* **YOUR INSTRUCTIONS**
This exercise asks for a copy of each line in the records below with the word "replicate" in it.

AVAILABLE RECORDS Block Start

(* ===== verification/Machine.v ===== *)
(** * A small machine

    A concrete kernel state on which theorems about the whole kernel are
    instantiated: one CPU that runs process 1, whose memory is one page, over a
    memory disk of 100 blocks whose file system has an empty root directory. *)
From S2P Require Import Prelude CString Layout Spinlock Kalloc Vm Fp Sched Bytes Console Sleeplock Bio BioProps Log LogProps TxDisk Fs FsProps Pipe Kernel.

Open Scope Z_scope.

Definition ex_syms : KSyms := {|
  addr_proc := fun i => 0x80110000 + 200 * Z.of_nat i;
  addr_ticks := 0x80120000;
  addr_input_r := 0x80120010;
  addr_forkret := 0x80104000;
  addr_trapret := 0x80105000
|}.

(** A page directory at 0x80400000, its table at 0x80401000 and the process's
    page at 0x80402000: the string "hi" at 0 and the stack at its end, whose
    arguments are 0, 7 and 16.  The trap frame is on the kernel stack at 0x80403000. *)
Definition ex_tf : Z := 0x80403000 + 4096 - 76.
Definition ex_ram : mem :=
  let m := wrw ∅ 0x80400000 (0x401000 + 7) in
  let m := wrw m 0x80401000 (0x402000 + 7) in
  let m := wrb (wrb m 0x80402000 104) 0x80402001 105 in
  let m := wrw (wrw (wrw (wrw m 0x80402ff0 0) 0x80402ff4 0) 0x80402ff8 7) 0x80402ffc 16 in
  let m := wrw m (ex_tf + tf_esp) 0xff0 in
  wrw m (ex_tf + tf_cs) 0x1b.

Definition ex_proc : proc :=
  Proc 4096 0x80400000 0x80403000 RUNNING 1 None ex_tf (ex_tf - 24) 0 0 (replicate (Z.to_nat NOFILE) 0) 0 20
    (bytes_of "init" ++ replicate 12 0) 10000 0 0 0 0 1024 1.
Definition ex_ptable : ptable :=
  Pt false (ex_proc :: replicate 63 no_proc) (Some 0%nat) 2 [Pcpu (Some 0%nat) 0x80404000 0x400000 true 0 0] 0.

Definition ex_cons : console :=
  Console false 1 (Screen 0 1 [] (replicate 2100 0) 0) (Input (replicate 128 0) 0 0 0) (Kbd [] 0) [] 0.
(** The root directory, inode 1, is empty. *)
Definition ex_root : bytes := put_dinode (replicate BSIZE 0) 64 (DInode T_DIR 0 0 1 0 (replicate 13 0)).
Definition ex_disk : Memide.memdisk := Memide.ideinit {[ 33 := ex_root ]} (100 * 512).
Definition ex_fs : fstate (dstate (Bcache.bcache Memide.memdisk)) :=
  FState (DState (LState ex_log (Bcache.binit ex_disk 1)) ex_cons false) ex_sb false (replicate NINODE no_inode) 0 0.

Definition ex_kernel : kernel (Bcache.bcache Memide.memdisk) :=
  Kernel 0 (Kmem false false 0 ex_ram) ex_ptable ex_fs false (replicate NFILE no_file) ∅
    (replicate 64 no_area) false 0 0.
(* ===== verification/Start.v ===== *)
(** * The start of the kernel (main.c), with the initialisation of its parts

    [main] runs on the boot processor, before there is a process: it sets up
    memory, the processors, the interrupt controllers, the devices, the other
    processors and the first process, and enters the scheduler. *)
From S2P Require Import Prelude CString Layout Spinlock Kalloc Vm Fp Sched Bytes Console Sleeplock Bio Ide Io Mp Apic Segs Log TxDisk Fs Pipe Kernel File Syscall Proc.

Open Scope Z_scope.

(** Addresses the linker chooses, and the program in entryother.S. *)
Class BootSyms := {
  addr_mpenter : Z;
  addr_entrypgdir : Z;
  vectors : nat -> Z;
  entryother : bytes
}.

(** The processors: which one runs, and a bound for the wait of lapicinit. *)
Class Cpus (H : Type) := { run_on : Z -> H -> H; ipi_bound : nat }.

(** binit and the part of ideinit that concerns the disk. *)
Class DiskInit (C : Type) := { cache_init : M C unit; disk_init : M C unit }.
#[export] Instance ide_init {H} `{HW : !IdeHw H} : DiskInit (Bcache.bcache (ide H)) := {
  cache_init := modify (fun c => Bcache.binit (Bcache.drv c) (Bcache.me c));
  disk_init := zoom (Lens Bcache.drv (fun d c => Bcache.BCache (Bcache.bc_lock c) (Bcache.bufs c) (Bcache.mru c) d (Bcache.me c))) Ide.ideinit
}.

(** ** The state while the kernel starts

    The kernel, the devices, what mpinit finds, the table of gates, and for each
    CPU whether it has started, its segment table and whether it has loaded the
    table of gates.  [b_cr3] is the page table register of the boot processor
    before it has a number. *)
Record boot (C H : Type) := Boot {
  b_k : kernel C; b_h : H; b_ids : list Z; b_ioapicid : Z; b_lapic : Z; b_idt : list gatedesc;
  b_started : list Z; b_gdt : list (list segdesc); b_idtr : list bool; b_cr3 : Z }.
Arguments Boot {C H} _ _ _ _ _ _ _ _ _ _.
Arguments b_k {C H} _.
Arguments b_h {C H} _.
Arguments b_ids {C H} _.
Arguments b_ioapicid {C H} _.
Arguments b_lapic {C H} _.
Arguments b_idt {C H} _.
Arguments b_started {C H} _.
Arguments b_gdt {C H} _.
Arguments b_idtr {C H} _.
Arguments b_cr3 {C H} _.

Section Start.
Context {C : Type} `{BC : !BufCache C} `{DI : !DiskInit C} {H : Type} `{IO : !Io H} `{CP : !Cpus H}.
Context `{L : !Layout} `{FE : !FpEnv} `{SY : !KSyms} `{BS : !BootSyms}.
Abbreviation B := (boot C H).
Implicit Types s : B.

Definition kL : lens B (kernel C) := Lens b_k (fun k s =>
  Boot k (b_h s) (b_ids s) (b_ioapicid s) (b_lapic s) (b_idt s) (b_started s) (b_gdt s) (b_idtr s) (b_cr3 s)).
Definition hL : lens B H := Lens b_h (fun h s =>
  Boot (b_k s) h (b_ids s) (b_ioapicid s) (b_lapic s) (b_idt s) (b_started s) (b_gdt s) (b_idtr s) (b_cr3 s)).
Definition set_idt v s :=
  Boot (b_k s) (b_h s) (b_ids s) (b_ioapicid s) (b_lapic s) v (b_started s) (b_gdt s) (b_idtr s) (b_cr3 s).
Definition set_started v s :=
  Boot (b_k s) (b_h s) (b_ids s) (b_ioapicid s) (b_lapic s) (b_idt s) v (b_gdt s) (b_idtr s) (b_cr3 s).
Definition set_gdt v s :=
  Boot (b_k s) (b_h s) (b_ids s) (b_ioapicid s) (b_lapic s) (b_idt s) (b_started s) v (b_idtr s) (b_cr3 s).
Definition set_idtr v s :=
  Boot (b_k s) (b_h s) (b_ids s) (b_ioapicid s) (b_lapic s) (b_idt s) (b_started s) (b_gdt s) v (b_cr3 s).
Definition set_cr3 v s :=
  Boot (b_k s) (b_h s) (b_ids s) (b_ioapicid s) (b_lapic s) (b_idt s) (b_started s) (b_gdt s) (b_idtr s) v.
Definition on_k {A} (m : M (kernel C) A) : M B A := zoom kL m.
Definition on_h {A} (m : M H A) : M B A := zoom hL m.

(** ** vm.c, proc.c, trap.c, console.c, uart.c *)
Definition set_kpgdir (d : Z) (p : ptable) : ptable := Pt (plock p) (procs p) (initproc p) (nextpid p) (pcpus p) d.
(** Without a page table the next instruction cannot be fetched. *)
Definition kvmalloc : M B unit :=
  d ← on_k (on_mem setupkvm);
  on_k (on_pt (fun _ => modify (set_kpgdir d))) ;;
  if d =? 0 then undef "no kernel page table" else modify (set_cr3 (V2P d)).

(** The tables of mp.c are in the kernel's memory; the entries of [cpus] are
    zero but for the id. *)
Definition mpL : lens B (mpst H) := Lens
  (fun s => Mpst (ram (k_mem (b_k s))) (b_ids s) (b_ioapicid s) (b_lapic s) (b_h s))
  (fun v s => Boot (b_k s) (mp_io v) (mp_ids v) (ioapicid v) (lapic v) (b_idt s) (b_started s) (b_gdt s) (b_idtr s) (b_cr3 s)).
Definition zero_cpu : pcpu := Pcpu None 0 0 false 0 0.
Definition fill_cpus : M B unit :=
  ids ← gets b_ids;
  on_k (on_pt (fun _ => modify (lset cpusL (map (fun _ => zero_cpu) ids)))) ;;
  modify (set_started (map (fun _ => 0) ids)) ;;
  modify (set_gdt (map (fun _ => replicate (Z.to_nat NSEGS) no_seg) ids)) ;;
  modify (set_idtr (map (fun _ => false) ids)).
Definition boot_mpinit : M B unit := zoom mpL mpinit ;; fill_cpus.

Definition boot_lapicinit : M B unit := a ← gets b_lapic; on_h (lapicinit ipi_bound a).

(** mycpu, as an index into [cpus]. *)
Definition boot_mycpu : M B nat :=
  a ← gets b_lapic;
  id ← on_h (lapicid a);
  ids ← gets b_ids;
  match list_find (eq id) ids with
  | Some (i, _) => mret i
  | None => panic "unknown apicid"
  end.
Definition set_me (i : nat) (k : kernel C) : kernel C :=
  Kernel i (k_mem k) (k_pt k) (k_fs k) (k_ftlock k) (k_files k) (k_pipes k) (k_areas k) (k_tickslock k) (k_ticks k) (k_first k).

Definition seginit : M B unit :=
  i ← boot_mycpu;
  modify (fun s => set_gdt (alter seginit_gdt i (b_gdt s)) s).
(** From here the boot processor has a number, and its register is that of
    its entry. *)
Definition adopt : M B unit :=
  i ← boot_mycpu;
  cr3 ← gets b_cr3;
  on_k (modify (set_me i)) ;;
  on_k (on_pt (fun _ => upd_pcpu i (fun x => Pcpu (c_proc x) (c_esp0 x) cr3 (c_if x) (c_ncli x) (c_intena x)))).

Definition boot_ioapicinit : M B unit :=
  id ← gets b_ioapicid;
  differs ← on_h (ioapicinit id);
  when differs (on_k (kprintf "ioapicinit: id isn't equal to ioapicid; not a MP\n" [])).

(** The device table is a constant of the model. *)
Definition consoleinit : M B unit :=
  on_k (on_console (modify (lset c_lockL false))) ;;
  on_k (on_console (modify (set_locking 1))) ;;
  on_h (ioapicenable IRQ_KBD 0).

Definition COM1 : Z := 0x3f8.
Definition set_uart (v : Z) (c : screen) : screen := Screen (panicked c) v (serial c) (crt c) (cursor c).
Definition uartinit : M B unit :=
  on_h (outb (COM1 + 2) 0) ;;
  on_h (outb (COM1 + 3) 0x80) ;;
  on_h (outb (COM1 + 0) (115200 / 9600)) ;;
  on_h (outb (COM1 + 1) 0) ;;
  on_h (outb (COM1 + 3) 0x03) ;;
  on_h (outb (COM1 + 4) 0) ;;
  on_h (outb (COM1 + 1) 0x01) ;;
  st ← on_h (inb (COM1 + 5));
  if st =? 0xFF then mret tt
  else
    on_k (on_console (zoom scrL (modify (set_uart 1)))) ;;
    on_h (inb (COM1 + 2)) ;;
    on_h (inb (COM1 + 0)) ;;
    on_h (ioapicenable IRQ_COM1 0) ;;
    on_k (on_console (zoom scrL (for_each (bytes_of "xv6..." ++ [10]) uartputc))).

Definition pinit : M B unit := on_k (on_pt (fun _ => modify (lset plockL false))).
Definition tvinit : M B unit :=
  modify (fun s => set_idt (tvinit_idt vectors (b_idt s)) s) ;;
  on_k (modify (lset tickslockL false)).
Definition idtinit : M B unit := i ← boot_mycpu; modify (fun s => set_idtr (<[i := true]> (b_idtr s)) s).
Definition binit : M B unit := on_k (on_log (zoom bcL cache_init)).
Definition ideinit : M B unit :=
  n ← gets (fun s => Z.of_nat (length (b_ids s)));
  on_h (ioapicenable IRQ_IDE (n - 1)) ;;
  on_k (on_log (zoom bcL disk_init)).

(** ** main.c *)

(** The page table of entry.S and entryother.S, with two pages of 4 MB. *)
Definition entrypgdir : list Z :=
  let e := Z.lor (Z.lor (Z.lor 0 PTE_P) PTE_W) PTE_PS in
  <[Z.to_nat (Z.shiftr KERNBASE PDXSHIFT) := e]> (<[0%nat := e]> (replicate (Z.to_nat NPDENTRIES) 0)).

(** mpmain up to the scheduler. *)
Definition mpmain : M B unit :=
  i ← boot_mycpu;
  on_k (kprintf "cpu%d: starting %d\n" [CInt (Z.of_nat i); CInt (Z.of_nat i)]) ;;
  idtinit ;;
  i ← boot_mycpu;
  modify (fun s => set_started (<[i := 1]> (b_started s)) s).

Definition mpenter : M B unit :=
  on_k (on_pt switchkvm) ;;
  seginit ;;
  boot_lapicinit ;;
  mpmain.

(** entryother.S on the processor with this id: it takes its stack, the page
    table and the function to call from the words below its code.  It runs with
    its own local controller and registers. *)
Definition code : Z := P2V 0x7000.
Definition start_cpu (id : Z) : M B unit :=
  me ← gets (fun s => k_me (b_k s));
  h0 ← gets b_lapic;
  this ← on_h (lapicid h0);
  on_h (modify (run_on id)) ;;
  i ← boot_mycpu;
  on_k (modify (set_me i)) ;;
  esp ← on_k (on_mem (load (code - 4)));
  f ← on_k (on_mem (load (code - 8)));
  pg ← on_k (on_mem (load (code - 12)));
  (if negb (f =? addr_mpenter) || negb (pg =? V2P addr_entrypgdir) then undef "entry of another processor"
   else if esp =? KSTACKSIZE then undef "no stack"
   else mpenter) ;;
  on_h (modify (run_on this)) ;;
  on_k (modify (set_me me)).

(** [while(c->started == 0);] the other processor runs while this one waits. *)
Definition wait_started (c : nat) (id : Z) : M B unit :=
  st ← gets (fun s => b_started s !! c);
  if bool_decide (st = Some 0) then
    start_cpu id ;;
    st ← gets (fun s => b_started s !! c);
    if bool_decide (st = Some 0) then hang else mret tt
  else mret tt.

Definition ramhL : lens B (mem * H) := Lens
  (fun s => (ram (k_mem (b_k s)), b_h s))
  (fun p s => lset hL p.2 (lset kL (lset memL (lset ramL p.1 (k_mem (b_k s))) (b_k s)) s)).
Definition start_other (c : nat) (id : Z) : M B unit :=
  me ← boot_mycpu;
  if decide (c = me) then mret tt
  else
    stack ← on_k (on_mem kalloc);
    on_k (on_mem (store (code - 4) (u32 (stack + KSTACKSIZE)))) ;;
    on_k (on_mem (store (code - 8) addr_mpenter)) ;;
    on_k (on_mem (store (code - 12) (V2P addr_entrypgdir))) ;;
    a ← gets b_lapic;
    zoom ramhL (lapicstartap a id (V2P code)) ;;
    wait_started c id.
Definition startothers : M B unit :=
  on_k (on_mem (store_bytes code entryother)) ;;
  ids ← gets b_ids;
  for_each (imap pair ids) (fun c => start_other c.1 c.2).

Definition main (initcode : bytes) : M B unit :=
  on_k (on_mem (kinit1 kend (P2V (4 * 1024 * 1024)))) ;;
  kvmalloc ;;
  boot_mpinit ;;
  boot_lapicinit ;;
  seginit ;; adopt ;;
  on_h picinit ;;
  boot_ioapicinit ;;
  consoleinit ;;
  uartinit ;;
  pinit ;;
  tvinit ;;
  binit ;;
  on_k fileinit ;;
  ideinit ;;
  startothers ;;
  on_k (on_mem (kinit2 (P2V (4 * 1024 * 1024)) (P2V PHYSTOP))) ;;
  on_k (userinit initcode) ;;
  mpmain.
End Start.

AVAILABLE RECORDS Block End

* **SOLUTION FOR THIS TASK**
  Proc 4096 0x80400000 0x80403000 RUNNING 1 None ex_tf (ex_tf - 24) 0 0 (replicate (Z.to_nat NOFILE) 0) 0 20
    (bytes_of "init" ++ replicate 12 0) 10000 0 0 0 0 1024 1.
  Pt false (ex_proc :: replicate 63 no_proc) (Some 0%nat) 2 [Pcpu (Some 0%nat) 0x80404000 0x400000 true 0 0] 0.
  Console false 1 (Screen 0 1 [] (replicate 2100 0) 0) (Input (replicate 128 0) 0 0 0) (Kbd [] 0) [] 0.
Definition ex_root : bytes := put_dinode (replicate BSIZE 0) 64 (DInode T_DIR 0 0 1 0 (replicate 13 0)).
  FState (DState (LState ex_log (Bcache.binit ex_disk 1)) ex_cons false) ex_sb false (replicate NINODE no_inode) 0 0.
  Kernel 0 (Kmem false false 0 ex_ram) ex_ptable ex_fs false (replicate NFILE no_file) ∅
    (replicate 64 no_area) false 0 0.
  modify (set_gdt (map (fun _ => replicate (Z.to_nat NSEGS) no_seg) ids)) ;;
  <[Z.to_nat (Z.shiftr KERNBASE PDXSHIFT) := e]> (<[0%nat := e]> (replicate (Z.to_nat NPDENTRIES) 0)).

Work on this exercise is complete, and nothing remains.